Nature vs. nurture. Are serial killers born or created?

Many scientists, including Faye Snyder state, “Killers are Made, Not Born”.  According to Pinkus (2001) serial killers are created from a combination of are three things: child abuse, neurological damage and psychiatric illness. Pinkus (2001), to explain how the three combined, stated “the three factors interact, as childhood abuse creates enormous anger, while neurologic and psychiatric diseases of the brain damage the capacity to stop urges to violence.” Out of these three factors people are possible born with 2 of them.

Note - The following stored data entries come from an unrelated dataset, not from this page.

(** * my-recipes-aws: the single-table recipe store and its request handlers

    A shallow embedding of the three request handlers of the repository
    (likeRecipe, getRecipe, getAllRecipes) over a model of the table declared
    in [cdk/lib/appStack.ts], and the properties of the storage design that
    hold, or fail, on that code.

    Layout:
    - [Js]      the JavaScript values the handlers compute with;
    - [Store]   the table: point read, scan, transactional write;
    - [LikeRecipe], [GetRecipe], [GetAllRecipes]   the handlers;
    - [Fixtures]   a JSON reader, a Like schema, a wire codec and table states
                   used to run the handlers on concrete requests. *)

From stdpp Require Import gmap strings list fin_maps pretty.
From Stdlib Require Import ZArith Ascii.

Local Set Warnings "-register-all".
Local Open Scope string_scope.

(* ===================================================================== *)
(** ** JavaScript values *)
(* ===================================================================== *)

Module Js.

(** The values a handler sees: the result of [JSON.parse], the attributes of
    an item, and [undefined] for a property that is not there.  Numbers are
    integers: the only number the handlers compute with is the [likeCount]
    counter and its increment [1]. *)
Inductive value : Type :=
  | VUndefined
  | VNull
  | VBool (b : bool)
  | VNum (n : Z)
  | VStr (s : string)
  | VArr (l : list value)
  | VObj (m : gmap string value).

(** An object: property name to value.  Items of the table are objects. *)
Abbreviation object := (gmap string value).

(** The faults of the store: a request that does not fit the table (an
    unknown table or index, a key that is not of the table's form), a
    transaction that is rejected, a service that does not answer. *)
Inductive fault : Type :=
  | InvalidRequest
  | TransactionAborted
  | Unavailable.

(** What a rejected promise or a [catch] clause carries. *)

Inductive error : Type :=
  | SyntaxError
  | TypeError
  | ZodError
  | StoreError (f : fault).

(** The result of running an [async] handler: the value it resolves with, or
    the exception it rejects with when nothing caught it. *)
Inductive outcome (R : Type) : Type :=
  | Returned (r : R)
  | Thrown (e : error).
Arguments Returned {R} r.
Arguments Thrown {R} e.

(** [`${v}`] and ["..." + v]: the string conversion of a template literal. *)
Fixpoint ToString (v : value) : string :=
  match v with
  | VUndefined => "undefined"
  | VNull => "null"
  | VBool b => if b then "true" else "false"
  | VNum n => pretty n
  | VStr s => s
  | VArr l =>
      (fix join (l : list value) : string :=
         match l with
         | [] => ""
         | x :: r =>
             (match x with VUndefined | VNull => "" | _ => ToString x end) +:+
             (match r with [] => "" | _ => "," +:+ join r end)
         end) l
  | VObj _ => "[object Object]"
  end.

(** [v.k] for a name [k] that no primitive wrapper and no array defines (the
    handlers read [recipeId] and [userName] only): a [TypeError] on [null]
    and [undefined], the own property of an object, [undefined] otherwise. *)
Definition member (v : value) (k : string) : error + value :=
  match v with
  | VUndefined | VNull => inl TypeError
  | VObj m => inr (default VUndefined (m !! k))
  | _ => inr VUndefined
  end.

Fixpoint chars (s : string) : list value :=
  match s with
  | EmptyString => []
  | String c r => VStr (String c EmptyString) :: chars r
  end.

Definition indexed (l : list value) : object :=
  list_to_map (imap (λ i x, (pretty i, x)) l).

(** [{...v}]: the own enumerable properties that a spread copies. *)
Definition own_props (v : value) : object :=
  match v with
  | VObj m => m
  | VStr s => indexed (chars s)
  | VArr l => indexed l
  | _ => ∅
  end.

(** [!s] for a string that may be [undefined]. *)
Definition falsy (s : option string) : bool :=
  match s with
  | None => true
  | Some s => bool_decide (s = "")
  end.

End Js.
Export Js.

(* ===================================================================== *)
(** ** The table *)
(* ===================================================================== *)

Module Store.

(** The managed store behind [config/db] is not under [src/].  Its table is
    the one declared as [MyRecipesTable] in [cdk/lib/appStack.ts]: a
    partition key [PK] and a sort key [SK], both strings, and two indexes,
    [GSI1_SK] on [SK] and [GSI2_TYPE] on [recordType] and [createdAt]. *)

Abbreviation item := (gmap string value).
Abbreviation key := (string * string)%type.

(** The primary key of an item: its [PK] and [SK] string attributes. *)
Definition key_of (i : item) : option key :=
  match i !! "PK", i !! "SK" with
  | Some (VStr p), Some (VStr s) => Some (p, s)
  | _, _ => None
  end.

(** A [Key] parameter matches the schema when it holds the two key
    attributes and nothing else. *)
Definition key_param (k : item) : option key :=
  if bool_decide (dom k = {["PK"; "SK"]}) then key_of k else None.

Definition has_key (k : key) (i : item) : bool :=
  bool_decide (key_of i = Some k).

Definition find_item (k : key) (l : list item) : option item :=
  List.find (has_key k) l.

(** Replace the item stored under [k], in place. *)
Fixpoint replace_item (k : key) (new : item) (l : list item) : list item :=
  match l with
  | [] => []
  | i :: r => if has_key k i then new :: r else i :: replace_item k new r
  end.

(** Whole-item write: overwrite the item with the same key, or add one. *)
Definition put_item (new : item) (l : list item) : option (list item) :=
  match key_of new with
  | None => None
  | Some k =>
      match find_item k l with
      | Some _ => Some (replace_item k new l)
      | None => Some (l ++ [new])%list
      end
  end.

(** ["SET target = source + operand"]. *)
Inductive update_expression : Type :=
  | SET_add (target source operand : string).

Record ScanCommandInput : Type := {
  scan_TableName : option string;
  IndexName : option string;
  ExclusiveStartKey : option item
}.

Record ScanCommandOutput : Type := {
  Items : list item;
  LastEvaluatedKey : option item
}.

Record GetCommandInput : Type := {
  get_TableName : option string;
  get_Key : item
}.

Record Update : Type := {
  upd_TableName : option string;
  upd_Key : item;
  UpdateExpression : update_expression;
  ExpressionAttributeValues : gmap string value
}.

Record Put : Type := {
  put_TableName : option string;
  put_Item : item
}.

Inductive transact_item : Type :=
  | TUpdate (u : Update)
  | TPut (p : Put).

Inductive command : Type :=
  | ScanCommand (i : ScanCommandInput)
  | GetCommand (i : GetCommandInput)
  | TransactWriteCommand (TransactItems : list transact_item).

(** Modelled from the spec: the Storage Engine of section 4.3, which is the
    managed store and not code under [src/].  The store as a handler
    invocation meets it: the table's name, its items in the order a table
    scan yields them, how many items a page holds, whether the service
    answers, and the commands received so far. *)
Record world : Type := {
  table_name : string;
  items : list item;
  page_limit : nat;
  online : bool;
  sent : list command
}.

Definition record (c : command) (w : world) : world :=
  {| table_name := table_name w; items := items w; page_limit := page_limit w;
     online := online w; sent := (sent w ++ [c])%list |}.

Definition with_items (l : list item) (w : world) : world :=
  {| table_name := table_name w; items := l; page_limit := page_limit w;
     online := online w; sent := sent w |}.

Definition names_table (w : world) (t : option string) : bool :=
  bool_decide (t = Some (table_name w)).

(** *** Point read *)

(** Modelled from the spec: [Get(key) -> item | NotFound] of section 4.3, a
    single point read; an absent item is an answer, not a fault.  The form
    of a key is the one [appStack.ts] declares. *)
Definition get_item (w : world) (i : GetCommandInput) : fault + option item :=
  if negb (online w) then inl Unavailable
  else if negb (names_table w (get_TableName i)) then inl InvalidRequest
  else match key_param (get_Key i) with
       | None => inl InvalidRequest
       | Some k => inr (find_item k (items w))
       end.

(** *** Scan *)

Definition str_attr (a : string) (i : item) : option string :=
  match i !! a with
  | Some (VStr s) => Some s
  | _ => None
  end.

(** Order of the record-type index: by [recordType], then [createdAt]. *)
Definition index_le (a b : item) : bool :=
  match str_attr "recordType" a, str_attr "recordType" b,
        str_attr "createdAt" a, str_attr "createdAt" b with
  | Some ta, Some tb, Some ca, Some cb =>
      match String.compare ta tb with
      | Lt => true
      | Gt => false
      | Eq => String.leb ca cb
      end
  | _, _, _, _ => true
  end.

Fixpoint insert_by (le : item → item → bool) (x : item) (l : list item) : list item :=
  match l with
  | [] => [x]
  | y :: r => if le x y then x :: l else y :: insert_by le x r
  end.

Definition sort_by (le : item → item → bool) (l : list item) : list item :=
  foldr (insert_by le) [] l.

Definition in_type_index (i : item) : bool :=
  match str_attr "recordType" i, str_attr "createdAt" i with
  | Some _, Some _ => true
  | _, _ => false
  end.

(** The sequence a scan walks: the table itself, or one of its indexes. *)
Definition scan_source (l : list item) (index : option string) : option (list item) :=
  match index with
  | None => Some l
  | Some n =>
      if bool_decide (n = "GSI2_TYPE") then Some (sort_by index_le (List.filter in_type_index l))
      else if bool_decide (n = "GSI1_SK") then Some l
      else None
  end.

Fixpoint after_key (k : key) (l : list item) : list item :=
  match l with
  | [] => []
  | i :: r => if has_key k i then r else after_key k r
  end.

Definition resume (start : option item) (l : list item) : option (list item) :=
  match start with
  | None => Some l
  | Some s => match key_of s with
              | Some k => Some (after_key k l)
              | None => None
              end
  end.

Definition key_item (i : item) : item :=
  match key_of i with
  | Some (p, s) => {["PK" := VStr p; "SK" := VStr s]}
  | None => ∅
  end.

Definition page (n : nat) (l : list item) : ScanCommandOutput :=
  {| Items := take n l;
     LastEvaluatedKey :=
       if bool_decide (n < length l)%nat then key_item <$> last (take n l) else None |}.

(** Modelled from the spec: the scan-like listing of section 4.3, a
    restartable sequence of items read from the table or through an index,
    one page at a time, with a continuation key while items remain. *)
Definition scan_items (w : world) (i : ScanCommandInput) : fault + ScanCommandOutput :=
  if negb (online w) then inl Unavailable
  else if negb (names_table w (scan_TableName i)) then inl InvalidRequest
  else match scan_source (items w) (IndexName i) with
       | None => inl InvalidRequest
       | Some l =>
           match resume (ExclusiveStartKey i) l with
           | None => inl InvalidRequest
           | Some rest => inr (page (page_limit w) rest)
           end
       end.

(** *** Transactional write *)

(** The counter update: the item must be there, under a key of the table's
    form, and hold a number to add to. *)
Definition apply_update (w : world) (u : Update) (l : list item) : option (list item) :=
  if negb (names_table w (upd_TableName u)) then None
  else match key_param (upd_Key u) with
       | None => None
       | Some k =>
           match find_item k l, UpdateExpression u with
           | Some i, SET_add target source operand =>
               match i !! source, ExpressionAttributeValues u !! operand with
               | Some (VNum a), Some (VNum b) =>
                   Some (replace_item k (<[target := VNum (a + b)]> i) l)
               | _, _ => None
               end
           | None, _ => None
           end
       end.

(** The unconditional put: the item must hold the two key attributes. *)
Definition apply_put (w : world) (p : Put) (l : list item) : option (list item) :=
  if negb (names_table w (put_TableName p)) then None
  else put_item (put_Item p) l.

Definition apply_item (w : world) (t : transact_item) (l : list item) : option (list item) :=
  match t with
  | TUpdate u => apply_update w u l
  | TPut p => apply_put w p l
  end.

(** All of the operations, in order, or none when one cannot be applied. *)
Fixpoint apply_all (w : world) (ts : list transact_item) (l : list item) : option (list item) :=
  match ts with
  | [] => Some l
  | t :: r =>
      match apply_item w t l with
      | None => None
      | Some l' => apply_all w r l'
      end
  end.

As you can see through the Hickeys Trauma Model (figure 1) traumatic events such as child abuse can create homicidal behavior. Ressler & Shachtman (1993) stated “similar patterns of severe childhood neglect”. Pinkus’ (2001) found that 94 percent had experienced abuse as children. Thus because child abuse is a environmental factor this support the idea that you are not born a killer.

(Figure 1)

Secondly, not all people with neurological damage and psychiatric illness become serial killers. Furthermore some neurological and psychiatric illnesses can be triggered after birth e.g. schizophrenia. Thus environmental factor can cause neurological and psychiatric illnesses that can caused a person to become a serial killer.

A great case study that studies if serial killers are born not created is the case of James Fallon. He is a neuroscientist and found out that he was part of a long linage of serial killers. When checking the brains of the psychopaths he observed that he shared the same areas of his orbital cortex were inactive, even though he had never has killed anyone. According to the idea that being of born a killer, James Fallon should have had  serial killing tendencies.

Overall it seems that there are a few elements of being a serial killer, which a person can be born with, however if Pinkus’ (2001) three factors (child abuse, neurological damage and psychiatric illness) are not all present you are unlikely to get a serial killer. Thus serial killers are not born evil. As Vronsky P. (2004) states, “unraveling the making of a serial killer is like aligning a Rubik’s cube”. Currently we don’t have the mechanisms in place to make concrete predictions on a child’s future, however in time it might be possible.